Exercise brief: Reproduce the data shown below exactly.
:: Records supplied
Lemma later_actions_seen_only_after_capture_witness :
  let chunk :=
    PDict [("actions", PList [action_of (sql_tool "SELECT 1"); PNone])] in
  fst (gen_body no_log false chunk tt)
  = Ok (mk_yielded (PStr "") (Some (Str.unescape "SELECT 1")), true)
  /\ fst (gen_body no_log true chunk tt) = Raise TypeError
  /\ fst (process_stream no_log [chunk] tt)
     = Ok ("", kept (Some (Str.unescape "SELECT 1")))
  /\ fst (process_stream no_log [chunk; chunk] tt) = Raise TypeError.
Proof.
  exact (later_actions_seen_only_after_capture no_log tt (sql_tool "SELECT 1")
           "SELECT 1" [] eq_refl eq_refl).
Defined.
(** ** The pattern search, both ways *)

Lemma strip_prefix_app (lit r : string) : Str.strip_prefix lit (lit ++ r) = Some r.
Proof.
  induction lit as [|a lit IH]; cbn; [reflexivity|].
  now rewrite Ascii.eqb_refl.
Qed.

Lemma mem_false_cons (c a : ascii) (s : string) :
  Str.mem c (String a s) = false -> Ascii.eqb a c = false /\ Str.mem c s = false.
Proof.
  cbn [Str.mem]. intros H. apply orb_false_iff in H.
  now rewrite Ascii.eqb_sym.
Qed.

Lemma lazy_group_app (p post : string) :
  Str.mem Str.dquote p = false ->
  Str.mem Str.newline p = false ->
  Str.lazy_group (p ++ String Str.dquote post) = Some p.
Proof.
  induction p as [|c p IH]; intros Hq Hn; [reflexivity|].
  apply mem_false_cons in Hq, Hn. destruct Hq as [Hq Hq'], Hn as [Hn Hn'].
  cbn [String.append Str.lazy_group]. rewrite Hq, Hn, (IH Hq' Hn'). reflexivity.
Qed.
::::
Response box:
Lemma later_actions_seen_only_after_capture_witness :
  let chunk :=
    PDict [("actions", PList [action_of (sql_tool "SELECT 1"); PNone])] in
  fst (gen_body no_log false chunk tt)
  = Ok (mk_yielded (PStr "") (Some (Str.unescape "SELECT 1")), true)
  /\ fst (gen_body no_log true chunk tt) = Raise TypeError
  /\ fst (process_stream no_log [chunk] tt)
     = Ok ("", kept (Some (Str.unescape "SELECT 1")))
  /\ fst (process_stream no_log [chunk; chunk] tt) = Raise TypeError.
Proof.
  exact (later_actions_seen_only_after_capture no_log tt (sql_tool "SELECT 1")
           "SELECT 1" [] eq_refl eq_refl).
Defined.
(** ** The pattern search, both ways *)

Lemma strip_prefix_app (lit r : string) : Str.strip_prefix lit (lit ++ r) = Some r.
Proof.
  induction lit as [|a lit IH]; cbn; [reflexivity|].
  now rewrite Ascii.eqb_refl.
Qed.

Lemma mem_false_cons (c a : ascii) (s : string) :
  Str.mem c (String a s) = false -> Ascii.eqb a c = false /\ Str.mem c s = false.
Proof.
  cbn [Str.mem]. intros H. apply orb_false_iff in H.
  now rewrite Ascii.eqb_sym.
Qed.

Lemma lazy_group_app (p post : string) :
  Str.mem Str.dquote p = false ->
  Str.mem Str.newline p = false ->
  Str.lazy_group (p ++ String Str.dquote post) = Some p.
Proof.
  induction p as [|c p IH]; intros Hq Hn; [reflexivity|].
  apply mem_false_cons in Hq, Hn. destruct Hq as [Hq Hq'], Hn as [Hn Hn'].
  cbn [String.append Str.lazy_group]. rewrite Hq, Hn, (IH Hq' Hn'). reflexivity.
Qed.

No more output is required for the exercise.